Martin Marietta bid backed by large shareholder

Martin Marietta bid backed by large shareholder
23 January 2012


One of the largest shareholders of both Vulcan Materials Co and Martin Marietta Materials Inc (MLM), South Eastern Asset Management Inc, has backed the proposed combination of the two companies.

Southeastern said it supports Martin Marietta’s hostile bid for Vulcan, according to reports by Bloomberg. Towards the end of last year, Martin Marietta offered to exchange 0.5 shares for each Vulcan share, in a swap originally valued at US$4.7bn.

“Southeastern believes the proposed combination can produce substantial economic benefits for both companies and their shareholders, Southeastern said in a filing submitted on 22 January 2012.

Southeastern, which is Martin Marietta’s largest shareholder and Vulcan Material’s third largest, said it sent a letter to Vulcan chairman and CEO, Don James, and the rest of the board to urge discussion of the offer with Martin Marietta.

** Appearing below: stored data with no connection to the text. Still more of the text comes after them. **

Lemma lookup_free_arrays arrays words a :
  (in_arrays a arrays -> free_arrays arrays words !! a = None) /\
  (~ in_arrays a arrays -> free_arrays arrays words !! a = words !! a).
Proof.
  revert words. induction arrays as [|x arrays IH]; intros words.
  { split; [intros (y & Hy & _); by apply elem_of_nil in Hy|done]. }
  destruct (IH (free_array x words)) as [IH1 IH2]. simpl. rewrite lookup_free_array in *.
  assert (Hcons : in_arrays a (x :: arrays) <-> in_array a x \/ in_arrays a arrays).
  { unfold in_arrays. setoid_rewrite elem_of_cons. naive_solver. }
  rewrite Hcons. destruct (bool_decide_reflect (in_array a x)).
  - split; [intros _|tauto]. destruct (decide (free_arrays arrays (free_array x words) !! a = None)); [done|].
    by apply IH2; intros ?%IH1.
  - split; [intros [?|?]; [done|by apply IH1]|]. intros Hn. apply IH2. tauto.
Qed.

Lemma free_arrays_app l1 l2 words : free_arrays (l1 ++ l2) words = free_arrays l2 (free_arrays l1 words).
Proof. revert words. induction l1 as [|x l1 IH]; intros words; [done|]. apply IH. Qed.

(** ** The clean-up routines *)

(** The state after a routine that returns nothing and leaves a known buffer. *)
Ltac after_unit st' Hst' :=
  let kb := fresh "kb" in let Hkb := fresh "Hkb" in
  intros [] [kb st'] [Hkb Hst']; cbn [fst snd] in Hkb, Hst'; subst kb.

Section clean.
Context {St : Type} `{!BodyOps St} `{!BodyLaws St}.
Implicit Types (k : ipc_kmsg) (words : gmap Z Z) (st : St) (R : list (Z * Z)) (C : list Z).

Abbreviation ks := (kbuf * St)%type.

Lemma mwp_lift {A} (m : M St A) (Q : A -> ks -> Prop) kb st :
  mwp m (fun x st' => Q x (kb, st')) st -> mwp (lift m) Q (kb, st).
Proof. intros (x & st' & Hm & HQ). exists x, (kb, st'). split; [|done]. unfold lift. simpl. by rewrite Hm. Qed.

Lemma mwp_read a v (Q : Z -> ks -> Prop) k words st :
  words !! a = Some v -> Q v (mk_kbuf k words, st) -> mwp (read_word a) Q (mk_kbuf k words, st).
Proof. intros Ha HQ. exists v, (mk_kbuf k words, st). split; [|done]. unfold read_word. simpl. by rewrite Ha. Qed.

Lemma mwp_write a v (Q : unit -> ks -> Prop) k words st :
  is_Some (words !! a) -> Q tt (mk_kbuf k (<[a := v]> words), st) -> mwp (write_word a v) Q (mk_kbuf k words, st).
Proof.
  intros [v0 Ha] HQ. exists tt, (mk_kbuf k (<[a := v]> words), st). split; [|done].
  unfold write_word. simpl. by rewrite Ha.
Qed.

Lemma mwp_header (Q : ipc_kmsg -> ks -> Prop) k words st :
  Q k (mk_kbuf k words, st) -> mwp header Q (mk_kbuf k words, st).
Proof. intros HQ. by apply mwp_gets. Qed.

(** A descriptor. *)
Lemma mwp_desc_at Q k words st a w d next :
  words !! a = Some w -> desc_of words a = Some (d, next) -> 0 <= a -> next < 4294967296 ->
  Q (d, next) (mk_kbuf k words, st) -> mwp (desc_at a w) Q (mk_kbuf k words, st).
Proof.
  unfold desc_of, desc_at. intros -> Hd Ha Hn Hf. destruct (msgt_longform w).
  - destruct (words !! (a + 4)) as [w1|] eqn:H1; [|done]. destruct (words !! (a + 8)) as [w2|] eqn:H2; [|done].
    simplify_eq. rewrite !u32_id by (unfold u32_range, u32_max; lia).
    apply mwp_bind. eapply mwp_read; [done|]. apply mwp_bind. eapply mwp_read; [done|]. by apply mwp_ret.
  - simplify_eq. rewrite u32_id by (unfold u32_range, u32_max; lia). by apply mwp_ret.
Qed.

Lemma mwp_desc {A} (f : type_desc * Z -> M ks A) Q k words st a d next :
  desc_of words a = Some (d, next) -> 0 <= a -> next < 4294967296 ->
  mwp (f (d, next)) Q (mk_kbuf k words, st) ->
  mwp (read_word a ≫= fun w => desc_at a w ≫= f) Q (mk_kbuf k words, st).
Proof.
  intros Hd Ha Hn Hf. destruct (words !! a) as [w|] eqn:Hw; [|unfold desc_of in Hd; by rewrite Hw in Hd].
  apply mwp_bind. eapply mwp_read; [done|]. apply mwp_bind. by eapply mwp_desc_at.
Qed.

Lemma destroy_objects_spec n data name i l k words st R C :
  objects_at words n data i = Some l -> 0 <= data + 4 * i -> data + 4 * (i + Z.of_nat n) <= 4294967296 ->
  bl_inv st (rights_of l name ++ R) C ->
  mwp (destroy_objects n data name i) (fun _ s => s.1 = mk_kbuf k words /\ bl_inv s.2 R C) (mk_kbuf k words, st).
Proof.
  revert i l st. induction n as [|n IH]; intros i l st Hl Hlo Hhi Hinv.
  { simpl in *. simplify_eq. apply mwp_ret. done. }
  simpl in Hl. destruct (words !! (data + 4 * i)) as [o|] eqn:Ho; [|done].
  destruct (objects_at words n data (i + 1)) as [l'|] eqn:Hl'; simplify_eq. simpl.
  apply mwp_bind. rewrite u32_id by (unfold u32_range, u32_max; lia). eapply mwp_read; [done|].
  simpl in Hinv. unfold carries in Hinv. apply mwp_bind, mwp_when.
  destruct (IO_VALID o).
  - apply mwp_lift. eapply mwp_mono; [apply bl_destroy, Hinv|]. intros [] st' Hst'. simpl.
    eapply IH; [done|lia..|done].
  - eapply IH; [done|lia..|done].
Qed.

Lemma sane_number_id fuel eaddr objects number :
  0 <= objects -> 0 <= number -> objects + 4 * number <= eaddr -> eaddr < 4294967296 ->
  sane_number (S fuel) eaddr objects number = Some number.
Proof.
  intros ? ? ? ?. simpl. rewrite u32_id by (unfold u32_range, u32_max; lia).
  by rewrite (proj2 (Z.ltb_ge _ _)).
Qed.

(** One item: its rights and its copy are released, its array is freed. *)
Lemma clean_item_spec a eaddr h next k words st R C :
  item_holds words a = Some (h, next) -> 0 <= a -> next < 4294967296 -> eaddr < 4294967296 ->
  (next <= eaddr \/ exists d s1, desc_of words a = Some (d, s1) /\ td_inline d = false) ->
  bl_inv st (h_rights h ++ R) (h_copies h ++ C) ->
  mwp (clean_item a eaddr) (fun r s => r = next /\ s.1 = mk_kbuf k (free_arrays (h_arrays h) words) /\ bl_inv s.2 R C)
    (mk_kbuf k words, st).
Proof.
  intros Hi Ha Hn He Hle Hinv. destruct (item_holds_next _ _ _ _ Hi) as (d & Hd & Hnext).
  revert Hi. unfold item_holds. rewrite Hd. pose proof (inline_amount_pos d) as [Hpos _].
  unfold item_size in Hnext. intros Hi.
  unfold clean_item. eapply mwp_desc; [done..| |]; [destruct (td_inline d); lia|].
  set (s1 := a + (if td_longform d then 12 else 4)) in *.
  assert (Hs1 : 0 <= s1) by (unfold s1; destruct (td_longform d); lia).
  destruct (td_inline d) eqn:Hin; cbv beta iota.
  - assert (next <= eaddr) by (destruct Hle as [|(d' & ? & ? & ?)]; [done|simplify_eq; congruence]).
    destruct (td_port d) eqn:Hp.
    + destruct (port_fits d) eqn:Hf; [|done]. destruct (port_length d Hf) as (_ & Hl & Hb).
      destruct (objects_at words _ s1 0) as [l|] eqn:Ho; [|done]. injection Hi as <- Hi2. cbn [h_rights h_copies h_arrays no_holding app free_arrays] in *.
      apply mwp_bind, mwp_when. rewrite sane_number_id by lia.
      eapply mwp_mono; [eapply destroy_objects_spec; [done|lia|rewrite Z2Nat.id by lia; lia|exact Hinv]|].
      after_unit st' Hst'. rewrite u32_id by (unfold u32_range, u32_max; lia). by apply mwp_ret.
    + injection Hi as <- Hi2. cbn [h_rights h_copies h_arrays no_holding app free_arrays] in *. apply mwp_bind, mwp_when. rewrite u32_id by (unfold u32_range, u32_max; lia).
      by apply mwp_ret.
  - destruct (words !! s1) as [data|] eqn:Hdata; [|done]. rewrite u32_id by (unfold u32_range, u32_max; lia).
    destruct (td_port d) eqn:Hp.
    + destruct (port_fits d) eqn:Hf; [|done]. destruct (port_length d Hf) as (Hl & _ & Hb).
      destruct (_ && _ && _ && _) eqn:Hg in Hi; [|done]. rewrite !andb_true_iff, Z.leb_le, Z.ltb_lt, Z.eqb_eq in Hg.
      destruct Hg as [[[_ Hd0] Hd1] _].
      destruct (objects_at words _ data 0) as [l|] eqn:Ho; [|done]. injection Hi as <- Hi2. cbn [h_rights h_copies h_arrays no_holding app free_arrays] in *.
      apply mwp_bind, mwp_when, mwp_bind. eapply mwp_read; [done|].
      eapply mwp_mono; [eapply destroy_objects_spec; [done|lia|rewrite Z2Nat.id by lia; lia|exact Hinv]|].
      after_unit st' Hst'. apply mwp_bind. eapply mwp_read; [done|]. apply mwp_bind.
      unfold free_memory, array_of. rewrite Hp. destruct (data_length d =? 0); [by do 2 apply mwp_ret|].
      apply mwp_modify. by apply mwp_ret.
    + injection Hi as <- Hi2. cbn [h_rights h_copies h_arrays no_holding app free_arrays] in *. apply mwp_bind, mwp_when. apply mwp_bind. eapply mwp_read; [done|].
      apply mwp_bind. unfold free_memory. rewrite Hp. destruct (data_length d =? 0); [by do 2 apply mwp_ret|].
      apply mwp_lift. eapply mwp_mono; [apply bl_discard, Hinv|]. intros [] st' Hst'. by apply mwp_ret.
Qed.
(* ===== verification/KmsgCopyin.v ===== *)
(** * Copying a message body in (ipc/ipc_kmsg.c)

    [copyin_items_spec]: the loop comes to its end without touching memory
    that is not the message's.  Either the whole body has become something
    that [holds] the rights and copies that were taken, or everything that was
    taken has been given back, the rights of the header included. *)

From S2P Require Import Prelude Names Splay Table Space Hash Entry World Port Mqueue Right Object.
From S2P Require Import MachPort Kmsg KmsgBody KmsgBodyInv.

(** ** Copying rights in *)

(** Memory of which only the words from [lo] to [hi] have changed. *)
Record changed (lo hi : Z) (words words' : gmap Z Z) : Prop := {
  ch_same a : ~ lo <= a < hi -> words' !! a = words !! a;
  ch_dom a : is_Some (words' !! a) <-> is_Some (words !! a)
}.

Lemma changed_refl lo hi words : changed lo hi words words.
Proof. done. Qed.

Lemma changed_trans lo hi w1 w2 w3 : changed lo hi w1 w2 -> changed lo hi w2 w3 -> changed lo hi w1 w3.
Proof.
  intros [Hs1 Hd1] [Hs2 Hd2]. split; intros a.
  - intros Ha. by rewrite Hs2, Hs1.
  - by rewrite Hd2.
Qed.

Lemma changed_sub lo hi lo' hi' w w' : changed lo hi w w' -> lo' <= lo -> hi <= hi' -> changed lo' hi' w w'.
Proof. intros [Hs Hd] ? ?. split; [|done]. intros a Ha. apply Hs. lia. Qed.

Lemma changed_insert lo hi words a v : is_Some (words !! a) -> lo <= a < hi -> changed lo hi words (<[a := v]> words).
Proof.
  intros Hv Ha. split; intros b.
  - intros Hb. apply lookup_insert_ne. lia.
  - destruct (decide (a = b)) as [<-|]; [by rewrite lookup_insert_eq|by rewrite lookup_insert_ne].
Qed.

(** Headers that differ in bits that are not about what the message holds. *)
Record same_header (k k' : ipc_kmsg) : Prop := {
  sh_remote : msgh_remote_port k' = msgh_remote_port k;
  sh_local : msgh_local_port k' = msgh_local_port k;
  sh_size : msgh_size k' = msgh_size k;
  sh_marequest : ikm_marequest k' = ikm_marequest k;
  sh_dest : MACH_MSGH_BITS_REMOTE (msgh_bits k') = MACH_MSGH_BITS_REMOTE (msgh_bits k);
  sh_reply : MACH_MSGH_BITS_LOCAL (msgh_bits k') = MACH_MSGH_BITS_LOCAL (msgh_bits k);
  sh_complex : has (msgh_bits k') MACH_MSGH_BITS_COMPLEX = has (msgh_bits k) MACH_MSGH_BITS_COMPLEX
}.

Lemma same_header_refl k : same_header k k.
Proof. done. Qed.

Lemma same_header_trans k1 k2 k3 : same_header k1 k2 -> same_header k2 k3 -> same_header k1 k3.
Proof. intros [] []. split; congruence. Qed.

Lemma same_header_rights k k' : same_header k k' -> header_rights k' = header_rights k.
Proof. intros [Hp Hl _ _ Hd Hr _]. unfold header_rights. by rewrite Hp, Hl, Hd, Hr. Qed.

Lemma land_lor_disjoint bits x m : Z.land x m = 0 -> Z.land (Z.lor bits x) m = Z.land bits m.
Proof. intros Hx. by rewrite Z.land_lor_distr_l, Hx, Z.lor_0_r. Qed.

Lemma same_header_lor k x :
  Z.land x MACH_MSGH_BITS_PORTS_MASK = 0 -> Z.land x MACH_MSGH_BITS_COMPLEX = 0 ->
  same_header k (set_header (Z.lor (msgh_bits k) x) (msgh_remote_port k) (msgh_local_port k) k).
Proof.
  intros Hx Hc. assert (Hm : forall m, Z.land MACH_MSGH_BITS_PORTS_MASK m = m -> Z.land x m = 0).
  { intros m Hm. by rewrite <- Hm, Z.land_assoc, Hx. }
  split; try done; simpl; unfold MACH_MSGH_BITS_REMOTE, MACH_MSGH_BITS_LOCAL, has;
    rewrite land_lor_disjoint; try done; by apply Hm.
Qed.

Section copyin.
Context {St : Type} `{!BodyOps St} `{!BodyLaws St}.
Implicit Types (k : ipc_kmsg) (words : gmap Z Z) (st : St) (R : list (Z * Z)) (C : list Z).

Abbreviation ks := (kbuf * St)%type.

(** A routine that copies a right of type [newname] in. *)
Definition gives_rights (copyin : Z -> M St (kern_return * Z)) (newname : Z) : Prop :=
  forall st R C port, bl_inv st R C -> MACH_PORT_VALID port = true ->
    mwp (copyin port) (fun r st' =>
      if bool_decide (r.1 = KERN_SUCCESS)
      then bl_inv st' (carries r.2 newname ++ R) C /\
           (newname = MACH_MSG_TYPE_PORT_RECEIVE -> IO_VALID r.2 = true)
      else bl_inv st' R C) st.

(** How far the loop came, and what it has left in the array. *)
Definition objects_result (n : nat) (newname data i : Z) k words R C (r : option Z) (s : ks) : Prop :=
  exists k' words' m objs,
    s.1 = mk_kbuf k' words' /\ same_header k k' /\
    changed (data + 4 * i) (data + 4 * (i + Z.of_nat n)) words words' /\
    objects_at words' m data i = Some objs /\ bl_inv s.2 (rights_of objs newname ++ R) C /\
    match r with None => m = n | Some j => j = i + Z.of_nat m /\ (m < n)%nat end.

Lemma objects_result_cons n newname data i k k1 words words1 R C r s o :
  same_header k k1 -> changed (data + 4 * i) (data + 4 * (i + 1)) words words1 ->
  words1 !! (data + 4 * i) = Some o ->
  objects_result n newname data (i + 1) k1 words1 (carries o newname ++ R) C r s ->
  objects_result (S n) newname data i k words R C r s.
Proof.
  intros Hk Hw Ho (k' & words' & m & objs & Hs & Hk' & Hch & Hobjs & Hinv & Hr).
  exists k', words', (S m), (o :: objs). split_and!; [done|by eapply same_header_trans| |..].
  - eapply changed_trans; eapply changed_sub; [done|lia|lia|done|lia|lia].
  - simpl. rewrite Hobjs, (ch_same _ _ _ _ Hch), Ho by lia. done.
  - eapply bl_perm; [|done|exact Hinv]. simpl. rewrite <- app_assoc. rewrite (Permutation_app_comm (rights_of objs newname)).
    rewrite <- app_assoc. apply Permutation_app_head, Permutation_app_comm.
  - destruct r; [|by f_equal]. destruct Hr. lia.
Qed.
Lemma copyout_objects_spec n name data i mr l k words st R C :
  objects_at words n data i = Some l -> 0 <= data + 4 * i -> data + 4 * (i + Z.of_nat n) <= 4294967296 ->
  bl_inv st (rights_of l name ++ R) C ->
  mwp (copyout_objects n new_out name data i mr) (fun _ (s : ks) => exists words',
    s.1 = mk_kbuf k words' /\ changed (data + 4 * i) (data + 4 * (i + Z.of_nat n)) words words' /\ bl_inv s.2 R C)
    (mk_kbuf k words, st).
Proof.
  revert i mr l words st. induction n as [|n IH]; intros i mr l words st Hl Hlo Hhi Hinv; simpl.
  { simpl in Hl. simplify_eq. apply mwp_ret. exists words. split_and!; done. }
  simpl in Hl. destruct (words !! (data + 4 * i)) as [o|] eqn:Ho; [|done].
  destruct (objects_at words n data (i + 1)) as [l'|] eqn:Hl'; simplify_eq.
  rewrite u32_id by (unfold u32_range, u32_max; lia). apply mwp_bind. eapply mwp_read; [done|].
  apply mwp_bind, mwp_lift. simpl in Hinv. rewrite <- app_assoc in Hinv.
  eapply mwp_mono; [apply bl_copyout, Hinv|]. intros [bits port] st1 Hst1. cbv beta iota.
  apply mwp_bind. eapply mwp_write; [by eexists|].
  pose proof (changed_insert (data + 4 * i) (data + 4 * (i + 1)) words _ port (ex_intro _ o Ho) ltac:(lia)) as Hch.
  eapply mwp_mono; [eapply IH; [|lia|lia|exact Hst1]|].
  - rewrite (objects_at_frame words); [exact Hl'|]. intros a Ha. apply lookup_insert_ne. lia.
  - intros r s (words' & Hs & Hch' & Hst'). exists words'. split_and!; [done| |done].
    eapply changed_trans; eapply changed_sub; [exact Hch|lia|lia|exact Hch'|lia|lia].
Qed.

Lemma read_array_spec n data i l k words st :
  objects_at words n data i = Some l -> 0 <= data + 4 * i -> data + 4 * (i + Z.of_nat n) <= 4294967296 ->
  mwp (read_array n data i) (fun r (s : ks) => s = (mk_kbuf k words, st)) (mk_kbuf k words, st).
Proof.
  revert i l. induction n as [|n IH]; intros i l Hl Hlo Hhi; simpl; [by apply mwp_ret|].
  simpl in Hl. destruct (words !! (data + 4 * i)) as [o|] eqn:Ho; [|done].
  destruct (objects_at words n data (i + 1)) as [l'|] eqn:Hl'; simplify_eq.
  rewrite u32_id by (unfold u32_range, u32_max; lia). apply mwp_bind. eapply mwp_read; [done|].
  apply mwp_bind. eapply mwp_mono; [by eapply IH; [|lia|lia]|]. intros r s ->. by apply mwp_ret.
Qed.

After failing to persuade Vulcan to negotiate, the fund said it has changed its filing status with the Securities and Exchange Commission, with respect to Vulcan to "be more proactive in discussions wiht the managements and boards of each company, as well as other shareholders."

Previously, Vulan had rejected the offer, saying the attempt “to snatch Vulcan for the lowest possible price and on [Marietta's] own terms” and that the bid is “burdened...with a bevy of conditions that make...any closing unrealistic.”

If completed, the deal would combine the two largest US providers of construction aggregates to create a global leader with a footprint reaching across North America. MLM and Vulcan are the two largest aggregate producers in the US (with 6.7 and 7.6 per cent market share, respectively) and combined mineral reserves would be 25.4bnt with a focus on states such as Texas, Georgia and North Carolina. At the time of the proposed deal, the merged company would have a market capitalisation at US$7.7bn and a total value of US$11.4bn.

MLM said it hopes the tie-up would cut operating and purchasing costs and that the combined group would grow at a faster pace when US construction recovers. However, Vulcan responded by saying the US$200m-250m in annual cost savings that MLM say would result from the merger “has no likelihood of being satisfied any time in the foreseeable future, if ever.”